- _INSTRUCTIONS TO FOLLOW_: Return all lines of the data in which the string "weight" occurs.

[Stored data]
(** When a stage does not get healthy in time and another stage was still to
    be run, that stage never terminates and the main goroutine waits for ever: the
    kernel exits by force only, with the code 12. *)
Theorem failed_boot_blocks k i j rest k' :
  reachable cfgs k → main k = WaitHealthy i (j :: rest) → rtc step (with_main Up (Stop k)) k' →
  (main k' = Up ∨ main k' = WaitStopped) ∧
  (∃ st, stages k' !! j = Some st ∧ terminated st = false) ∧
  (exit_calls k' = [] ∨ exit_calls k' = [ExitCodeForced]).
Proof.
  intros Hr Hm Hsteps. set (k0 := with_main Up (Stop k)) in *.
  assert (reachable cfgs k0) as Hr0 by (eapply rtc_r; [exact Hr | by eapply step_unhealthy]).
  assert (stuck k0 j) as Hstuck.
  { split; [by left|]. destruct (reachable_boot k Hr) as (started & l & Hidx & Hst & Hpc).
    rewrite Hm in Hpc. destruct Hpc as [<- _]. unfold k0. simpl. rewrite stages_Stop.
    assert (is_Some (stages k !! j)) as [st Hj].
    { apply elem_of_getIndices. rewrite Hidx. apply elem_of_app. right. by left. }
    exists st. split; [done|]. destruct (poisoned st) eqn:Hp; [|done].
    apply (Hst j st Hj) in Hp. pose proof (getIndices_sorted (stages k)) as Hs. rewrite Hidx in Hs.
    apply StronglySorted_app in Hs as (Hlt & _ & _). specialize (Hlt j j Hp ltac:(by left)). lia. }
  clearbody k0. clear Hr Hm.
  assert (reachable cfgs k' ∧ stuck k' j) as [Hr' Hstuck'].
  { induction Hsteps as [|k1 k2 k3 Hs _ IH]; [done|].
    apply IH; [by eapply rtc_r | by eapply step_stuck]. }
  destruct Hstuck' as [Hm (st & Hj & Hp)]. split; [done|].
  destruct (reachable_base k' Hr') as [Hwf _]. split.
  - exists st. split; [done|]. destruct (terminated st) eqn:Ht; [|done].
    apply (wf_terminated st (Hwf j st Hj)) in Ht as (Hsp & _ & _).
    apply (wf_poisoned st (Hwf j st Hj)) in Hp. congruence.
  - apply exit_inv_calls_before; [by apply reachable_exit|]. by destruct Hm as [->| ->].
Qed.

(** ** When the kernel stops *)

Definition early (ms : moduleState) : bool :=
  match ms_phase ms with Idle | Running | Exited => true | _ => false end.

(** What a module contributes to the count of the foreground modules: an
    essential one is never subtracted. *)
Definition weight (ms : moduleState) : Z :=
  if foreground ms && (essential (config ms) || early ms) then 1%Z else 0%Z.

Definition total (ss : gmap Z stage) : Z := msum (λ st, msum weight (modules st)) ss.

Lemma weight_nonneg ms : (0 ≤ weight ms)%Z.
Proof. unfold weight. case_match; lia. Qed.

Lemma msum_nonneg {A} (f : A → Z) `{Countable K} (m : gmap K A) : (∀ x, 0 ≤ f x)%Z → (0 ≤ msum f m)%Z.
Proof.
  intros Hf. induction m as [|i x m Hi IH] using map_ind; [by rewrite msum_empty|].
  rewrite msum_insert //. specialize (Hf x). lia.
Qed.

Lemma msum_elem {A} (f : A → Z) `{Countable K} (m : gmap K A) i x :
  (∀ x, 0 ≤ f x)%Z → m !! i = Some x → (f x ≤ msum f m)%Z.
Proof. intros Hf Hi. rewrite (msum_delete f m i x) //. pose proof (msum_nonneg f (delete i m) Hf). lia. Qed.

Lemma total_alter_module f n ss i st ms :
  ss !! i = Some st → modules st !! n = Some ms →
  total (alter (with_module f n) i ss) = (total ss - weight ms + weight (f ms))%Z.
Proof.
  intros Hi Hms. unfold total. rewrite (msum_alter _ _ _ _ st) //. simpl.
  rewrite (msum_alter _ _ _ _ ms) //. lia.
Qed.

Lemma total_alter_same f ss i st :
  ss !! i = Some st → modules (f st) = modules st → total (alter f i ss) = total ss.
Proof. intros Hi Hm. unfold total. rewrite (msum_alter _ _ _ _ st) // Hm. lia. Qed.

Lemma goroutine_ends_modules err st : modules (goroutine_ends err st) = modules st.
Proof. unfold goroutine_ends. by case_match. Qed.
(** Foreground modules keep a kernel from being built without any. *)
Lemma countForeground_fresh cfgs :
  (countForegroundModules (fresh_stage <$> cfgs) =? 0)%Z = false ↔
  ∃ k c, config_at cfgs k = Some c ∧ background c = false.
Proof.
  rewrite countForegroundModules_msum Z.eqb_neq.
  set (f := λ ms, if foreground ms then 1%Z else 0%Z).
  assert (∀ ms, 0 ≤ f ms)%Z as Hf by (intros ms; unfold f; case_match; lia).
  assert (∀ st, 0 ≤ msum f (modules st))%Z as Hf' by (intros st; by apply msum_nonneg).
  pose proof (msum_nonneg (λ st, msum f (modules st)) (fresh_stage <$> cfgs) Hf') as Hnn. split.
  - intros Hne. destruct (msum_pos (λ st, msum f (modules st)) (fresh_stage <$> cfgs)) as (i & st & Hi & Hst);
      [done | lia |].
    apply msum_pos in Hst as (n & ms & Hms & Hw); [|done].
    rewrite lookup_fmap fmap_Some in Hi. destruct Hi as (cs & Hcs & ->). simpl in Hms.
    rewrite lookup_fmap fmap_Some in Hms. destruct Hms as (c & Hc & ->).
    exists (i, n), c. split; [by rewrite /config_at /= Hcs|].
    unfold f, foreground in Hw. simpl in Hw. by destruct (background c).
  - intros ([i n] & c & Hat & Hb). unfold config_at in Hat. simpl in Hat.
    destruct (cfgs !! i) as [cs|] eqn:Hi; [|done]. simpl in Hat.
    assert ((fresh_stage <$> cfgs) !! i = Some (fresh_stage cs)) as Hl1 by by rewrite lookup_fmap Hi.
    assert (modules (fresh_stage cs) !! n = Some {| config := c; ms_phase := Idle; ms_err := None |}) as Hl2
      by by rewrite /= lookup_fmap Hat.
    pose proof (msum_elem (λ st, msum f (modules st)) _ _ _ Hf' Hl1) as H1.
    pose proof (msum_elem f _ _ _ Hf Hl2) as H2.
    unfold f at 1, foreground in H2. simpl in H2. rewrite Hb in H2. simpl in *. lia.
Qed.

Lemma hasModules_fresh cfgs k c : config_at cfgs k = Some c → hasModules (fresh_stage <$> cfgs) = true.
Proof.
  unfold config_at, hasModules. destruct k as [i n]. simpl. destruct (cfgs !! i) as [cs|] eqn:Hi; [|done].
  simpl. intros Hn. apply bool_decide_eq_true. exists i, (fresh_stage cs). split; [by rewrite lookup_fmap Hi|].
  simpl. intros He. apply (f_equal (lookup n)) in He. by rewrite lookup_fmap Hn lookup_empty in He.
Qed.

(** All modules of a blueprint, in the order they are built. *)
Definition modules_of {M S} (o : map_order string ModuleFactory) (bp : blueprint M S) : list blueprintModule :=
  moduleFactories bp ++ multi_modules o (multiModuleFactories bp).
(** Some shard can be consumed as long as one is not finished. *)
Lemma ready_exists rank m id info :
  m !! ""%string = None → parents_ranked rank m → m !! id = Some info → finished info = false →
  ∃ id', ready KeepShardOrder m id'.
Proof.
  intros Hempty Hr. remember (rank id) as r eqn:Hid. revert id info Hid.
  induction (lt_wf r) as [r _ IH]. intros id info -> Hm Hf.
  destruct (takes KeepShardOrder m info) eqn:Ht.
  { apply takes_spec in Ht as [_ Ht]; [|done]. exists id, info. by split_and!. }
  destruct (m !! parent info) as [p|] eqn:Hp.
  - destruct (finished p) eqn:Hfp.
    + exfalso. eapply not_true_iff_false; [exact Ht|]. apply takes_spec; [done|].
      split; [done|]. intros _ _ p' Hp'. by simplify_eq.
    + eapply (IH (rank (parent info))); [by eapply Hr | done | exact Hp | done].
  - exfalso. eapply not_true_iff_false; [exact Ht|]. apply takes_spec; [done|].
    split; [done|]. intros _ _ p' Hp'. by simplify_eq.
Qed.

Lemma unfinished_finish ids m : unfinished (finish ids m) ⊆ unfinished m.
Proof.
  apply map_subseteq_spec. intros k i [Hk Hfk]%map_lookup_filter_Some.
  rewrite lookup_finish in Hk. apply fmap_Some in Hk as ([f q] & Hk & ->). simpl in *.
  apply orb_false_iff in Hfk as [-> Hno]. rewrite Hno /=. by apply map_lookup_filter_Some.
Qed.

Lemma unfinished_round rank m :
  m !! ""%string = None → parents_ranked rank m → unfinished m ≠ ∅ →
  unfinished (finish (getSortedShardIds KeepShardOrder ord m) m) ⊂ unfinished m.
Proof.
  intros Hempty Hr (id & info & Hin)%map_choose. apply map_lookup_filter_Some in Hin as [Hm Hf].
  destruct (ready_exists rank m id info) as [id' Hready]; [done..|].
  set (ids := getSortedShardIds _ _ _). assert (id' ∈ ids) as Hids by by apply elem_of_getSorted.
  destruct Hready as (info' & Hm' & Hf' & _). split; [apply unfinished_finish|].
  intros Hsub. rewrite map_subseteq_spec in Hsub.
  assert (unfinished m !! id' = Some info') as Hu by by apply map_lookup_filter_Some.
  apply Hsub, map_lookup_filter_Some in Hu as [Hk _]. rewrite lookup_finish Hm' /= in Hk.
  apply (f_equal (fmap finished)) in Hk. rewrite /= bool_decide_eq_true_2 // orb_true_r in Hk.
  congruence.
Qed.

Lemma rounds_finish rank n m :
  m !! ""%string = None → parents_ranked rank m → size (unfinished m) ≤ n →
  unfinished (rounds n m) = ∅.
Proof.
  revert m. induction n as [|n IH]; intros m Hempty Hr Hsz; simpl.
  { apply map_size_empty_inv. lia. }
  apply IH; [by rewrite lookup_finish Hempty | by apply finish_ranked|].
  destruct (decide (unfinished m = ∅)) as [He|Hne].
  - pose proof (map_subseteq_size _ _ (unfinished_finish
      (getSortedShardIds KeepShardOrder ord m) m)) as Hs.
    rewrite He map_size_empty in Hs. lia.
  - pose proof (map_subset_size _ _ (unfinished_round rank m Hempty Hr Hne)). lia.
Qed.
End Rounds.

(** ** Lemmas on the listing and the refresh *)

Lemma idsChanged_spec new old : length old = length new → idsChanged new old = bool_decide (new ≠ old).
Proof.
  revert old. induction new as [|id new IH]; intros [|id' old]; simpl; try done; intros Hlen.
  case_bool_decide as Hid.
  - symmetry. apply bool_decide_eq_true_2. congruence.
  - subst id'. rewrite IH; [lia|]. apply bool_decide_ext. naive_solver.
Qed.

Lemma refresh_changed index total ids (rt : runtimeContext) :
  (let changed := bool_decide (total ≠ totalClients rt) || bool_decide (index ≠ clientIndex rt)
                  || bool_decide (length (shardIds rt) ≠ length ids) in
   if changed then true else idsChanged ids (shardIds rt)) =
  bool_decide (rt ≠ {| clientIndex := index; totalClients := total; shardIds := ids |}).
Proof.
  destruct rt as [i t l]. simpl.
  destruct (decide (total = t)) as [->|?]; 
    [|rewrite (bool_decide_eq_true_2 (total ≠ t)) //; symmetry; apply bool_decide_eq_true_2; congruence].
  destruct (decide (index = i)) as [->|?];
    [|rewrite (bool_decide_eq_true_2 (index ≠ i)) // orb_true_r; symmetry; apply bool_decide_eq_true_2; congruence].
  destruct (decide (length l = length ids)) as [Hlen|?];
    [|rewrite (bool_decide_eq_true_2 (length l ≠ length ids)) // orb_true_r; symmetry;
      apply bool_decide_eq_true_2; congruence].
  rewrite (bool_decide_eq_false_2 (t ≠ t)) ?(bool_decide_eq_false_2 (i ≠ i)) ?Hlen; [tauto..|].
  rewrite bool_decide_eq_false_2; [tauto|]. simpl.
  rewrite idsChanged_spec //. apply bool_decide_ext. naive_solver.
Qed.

- _RESPONSE TO THIS TASK_:
Definition weight (ms : moduleState) : Z :=
Definition total (ss : gmap Z stage) : Z := msum (λ st, msum weight (modules st)) ss.
Lemma weight_nonneg ms : (0 ≤ weight ms)%Z.
Proof. unfold weight. case_match; lia. Qed.
  total (alter (with_module f n) i ss) = (total ss - weight ms + weight (f ms))%Z.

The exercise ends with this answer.